* What the task requires *
The answer must consist of each line below that contains the string "user".
========================
(* ===== verification/AuthorLaws.v ===== *)
(** Laws of author profiles: a canonical profile is its own canonical form. *)
From S2P Require Import Prelude Text Unicode Timestamp CoreText Uri Json JsonObject AuthorProfile.
Local Open Scope Z_scope.

(** ** Members of edited objects *)

Lemma lit_ne (a b : string) : a ≠ b → lit a ≠ lit b.
Proof. intros Hne E. by apply Hne, lit_inj. Qed.

(** Looks members of an edited object up. *)
Ltac members :=
  repeat (rewrite member_set || rewrite member_set_ne by (apply lit_ne; done)).

Lemma keys_inv value allowed l : keys value allowed = Ok l →
  value = JObject l ∧ ∀ k, k ∈ l.*1 → k ∈ lit <$> allowed.
Proof.
  unfold keys. destruct value as [| | | | | |m]; try done. intros E. unfold require in E. inv_ok.
  split; [done|]. intros k Hk. apply list_elem_of_fmap in Hk as (kv & -> & Hin).
  rewrite forallb_forall in H. apply list_elem_of_In in Hin. apply H in Hin. by apply bool_decide_eq_true in Hin.
Qed.

Lemma keys_intro allowed l : (∀ k, k ∈ l.*1 → k ∈ lit <$> allowed) → keys (JObject l) allowed = Ok l.
Proof.
  intros Hl. unfold keys. assert (forallb (λ kv : bytes * json, bool_decide (kv.1 ∈ lit <$> allowed)) l = true) as ->.
  { apply forallb_forall. intros kv Hin. apply bool_decide_eq_true, Hl. apply list_elem_of_fmap.
    exists kv. split; [done|]. by apply list_elem_of_In. }
  done.
Qed.

Lemma keys_set k v l (P : bytes → Prop) : P k → (∀ k', k' ∈ l.*1 → P k') →
  ∀ k', k' ∈ (object_set k v l).*1 → P k'.
Proof. intros Hk Hl k' Hin%set_keys. apply elem_of_cons in Hin as [->|Hin]; auto. Qed.

(** Decides a closed proposition by computation. *)
Ltac decided := apply (bool_decide_unpack _); vm_compute; exact I.

Section laws.
  Context `{Utf8procLaws}.

(** ** Fields *)

Lemma clean_empty maximum multiline : 0 <= maximum → clean [] maximum false multiline = Ok [].
Proof.
  intros Hm. apply clean_spec. exists [], []. split_and!; try done. by apply map_ascii.
Qed.

(** What a field is read as, is read again where it is stored. *)
Lemma text_again l name maximum required multiline s l' :
  text l name maximum required multiline = Ok s → member (lit name) l' = Some (JString s) →
  0 <= maximum → text l' name maximum required multiline = Ok s.
Proof.
  unfold text. intros E -> Hm. destruct (member (lit name) l) as [[]|]; try done.
  - by apply clean_clean in E.
  - unfold require in E. inv_ok. destruct required; [done|]. by apply clean_empty.
Qed.

Definition field_names (fields : list field) : list string := field_name <$> fields.

(** Every field of the list holds its own clean form. *)
Definition settled (required : bool) (fields : list field) (l : list (bytes * json)) : Prop :=
  Forall (λ f, ∃ s, member (lit (field_name f)) l = Some (JString s) ∧
    text l (field_name f) (field_maximum f) required (field_multiline f) = Ok s) fields.

Lemma set_texts_cons required f fields l : set_texts required (f :: fields) l =
  (s ← text l (field_name f) (field_maximum f) required (field_multiline f);
   set_texts required fields (object_set (lit (field_name f)) (JString s) l)).
Proof. unfold set_texts. cbn [fold_res]. unfold set_text. by destruct (text _ _ _ _ _). Qed.

Lemma set_texts_settled required fields l : ascending l = true → settled required fields l →
  set_texts required fields l = Ok l.
Proof.
  intros Ha. induction 1 as [|f fields (s & Hm & Ht) _ IH]; [done|].
  rewrite set_texts_cons, Ht. cbn [mbind result_bind].
  by rewrite set_same.
Qed.

Lemma set_texts_other required fields l l' k : set_texts required fields l = Ok l' →
  k ∉ lit <$> field_names fields → member k l' = member k l.
Proof.
  revert l. induction fields as [|f fields IH]; intros l E Hk; [unfold set_texts in E; simpl in E; by inv_ok|].
  rewrite set_texts_cons in E. inv_ok. csimpl in Hk. apply not_elem_of_cons in Hk as [Hne Hk].
  rewrite (IH _ E Hk). by apply member_set_ne.
Qed.

Lemma set_texts_ok required fields l l' : set_texts required fields l = Ok l' →
  json_ok (JObject l) = true → json_ok (JObject l') = true.
Proof.
  intros E Hl. revert E. unfold set_texts. apply (fold_res_ind (λ l, json_ok (JObject l) = true)); [done|].
  intros c f c' _ Hc E. unfold set_text in E. inv_ok. by apply set_ok.
Qed.

Lemma set_texts_keys required fields l l' (P : bytes → Prop) : set_texts required fields l = Ok l' →
  (∀ f, f ∈ fields → P (lit (field_name f))) → (∀ k, k ∈ l.*1 → P k) → ∀ k, k ∈ l'.*1 → P k.
Proof.
  intros E Hf Hl. revert E. unfold set_texts.
  apply (fold_res_ind (λ l : list (bytes * json), ∀ k, k ∈ l.*1 → P k)); [done|].
  intros c f c' Hin Hc E. unfold set_text in E. inv_ok. by apply keys_set; [apply Hf|].
Qed.

(** Setting fields settles them. *)
Lemma set_texts_spec required fields l l' : NoDup (field_names fields) →
  Forall (λ f, 0 <= field_maximum f) fields →
  set_texts required fields l = Ok l' → settled required fields l'.
Proof.
  unfold settled. revert l. induction fields as [|f fields IH]; intros l Hnd Hmax E; [done|].
  apply NoDup_cons in Hnd as [Hf Hnd]. apply Forall_cons in Hmax as [Hm Hmax].
  rewrite set_texts_cons in E. apply bind_ok in E as (s & Ht & E). apply Forall_cons. split; [|by eapply IH].
  assert (member (lit (field_name f)) l' = Some (JString s)) as Hmem.
  { rewrite (set_texts_other _ _ _ _ _ E); [by rewrite member_set|].
    intros (x & Ex & Hx)%list_elem_of_fmap. apply lit_inj in Ex. by rewrite Ex in Hf. }
  exists s. split; [done|]. by apply (text_again l).
Qed.

Lemma string_of_member k l s : string_of k l = Ok s ↔ member (lit k) l = Some (JString s).
Proof.
  unfold string_of, at_member. destruct (member (lit k) l) as [[]|]; simpl; split; try done; congruence.
Qed.

(** ** Dates *)

(** A date of the grammar, or none. *)
Definition date_in_grammar (j : option json) : Prop :=
  match j with Some (JString s) => timestampShape s = true | _ => True end.

Lemma optionalDate_again l name required s l' : optionalDate l name required = Ok s →
  member (lit name) l' = Some (JString s) → date_in_grammar (member (lit name) l') → s ≠ [] →
  optionalDate l' name required = Ok s.
Proof.
  unfold optionalDate. intros E Hm Hg Hne. rewrite Hm in *. simpl in Hg.
  destruct (member (lit name) l) as [[| | | |raw| |]|]; try done; [|by apply (timestamp_again raw)|];
    unfold require in E; inv_ok; by destruct Hne.
Qed.

(** ** Accounts *)

Lemma lower_ascii points : Forall is_ascii (concat (lower <$> points)) →
  Forall (λ c, lower (byteZ c) = [c]) (concat (lower <$> points)).
Proof.
  induction points as [|p points IH]; [done|]. csimpl. intros [Hp Hl]%Forall_app.
  apply Forall_app. split; [|by apply IH]. destruct (decide (p = 0x130)) as [->|Hne].
  { change (lower 0x130) with [ascii_of_N 0x69; ascii_of_N 0xcc; ascii_of_N 0x87] in Hp.
    rewrite !Forall_cons in Hp. destruct Hp as (_ & Hc & _). by vm_compute in Hc. }
  assert (lower p = utf8proc_encode_char (utf8proc_tolower p)) as E
    by (unfold lower; by rewrite (proj2 (Z.eqb_neq p 0x130))).
  rewrite E in Hp |- *. set (q := utf8proc_tolower p) in *.
  destruct (encode_ascii_point q Hp) as [->|Hq]; [done|].
  destruct (encode_point1 q ltac:(lia)) as [_ Eq]. rewrite Eq. csimpl. repeat constructor.
  rewrite byteZ_Zbyte, u8_mod, Z.mod_small by lia. unfold lower.
  rewrite (proj2 (Z.eqb_neq q 0x130)) by lia. unfold q. by rewrite tolower_idempotent.
Qed.

(** A folded address in ASCII is its own folded form. *)
Lemma fold_again raw mail : normalize raw true true = Ok mail → Forall is_ascii mail →
  normalize mail true true = Ok mail.
Proof.
  unfold normalize. intros E Ha. inv_ok. rewrite map_ascii by done. cbn [of_option mbind result_bind].
  rewrite scalars_ascii by done. cbn [mbind result_bind]. f_equal.
  apply lower_ascii in Ha. induction Ha as [|c l Hc _ IH]; [done|]. csimpl. by rewrite Hc, IH.
Qed.

(** The address of a person that can be read again. *)
Definition plain_mail (j : option json) : Prop :=
  match j with Some (JString s) => Forall printable s ∧ len s <= 254 | _ => True end.

Lemma email_nonempty s : emailPattern s = true → s ≠ [].
Proof. intros E ->. by vm_compute in E. Qed.

Lemma avatar_again service w avatar v : service = https ++ w → avatar_value service avatar = Ok v →
  avatar_value service v = Ok v.
Proof.
  intros -> E. destruct avatar as [| | | |url| |]; try done; unfold avatar_value in E.
  - by inv_ok.
  - cbv zeta in E. set (u := if starts_with _ _ then _ else _) in *. clearbody u.
    unfold require in E. inv_ok. unfold avatar_value.
    assert (starts_with (lit "/") u = false) as ->.
    { destruct u as [|c u]; [done|]. unfold starts_with in H1. inv_ok. 
      cbn in H1. injection H1 as -> _. reflexivity. }
    cbv zeta. unfold require. by rewrite H1, H2.
Qed.

Lemma account_json_members sub mail name user membership avatar :
  account_json sub mail name user membership avatar =
  JObject [(lit "avatarUrl", avatar); (lit "displayName", JString name); (lit "email", JString mail);
           (lit "societyCloudMembership", JString membership); (lit "sub", JString sub);
           (lit "userId", JString user)].
Proof. reflexivity. Qed.

Lemma clean_mail mail : plain_mail (Some (JString mail)) → emailPattern mail = true →
  clean mail 254 true false = Ok mail.
Proof. intros [Hp Hl] He. apply clean_printable; [done..|]. by apply email_nonempty. Qed.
========================
* Solution *
Lemma account_json_members sub mail name user membership avatar :
  account_json sub mail name user membership avatar =
           (lit "userId", JString user)].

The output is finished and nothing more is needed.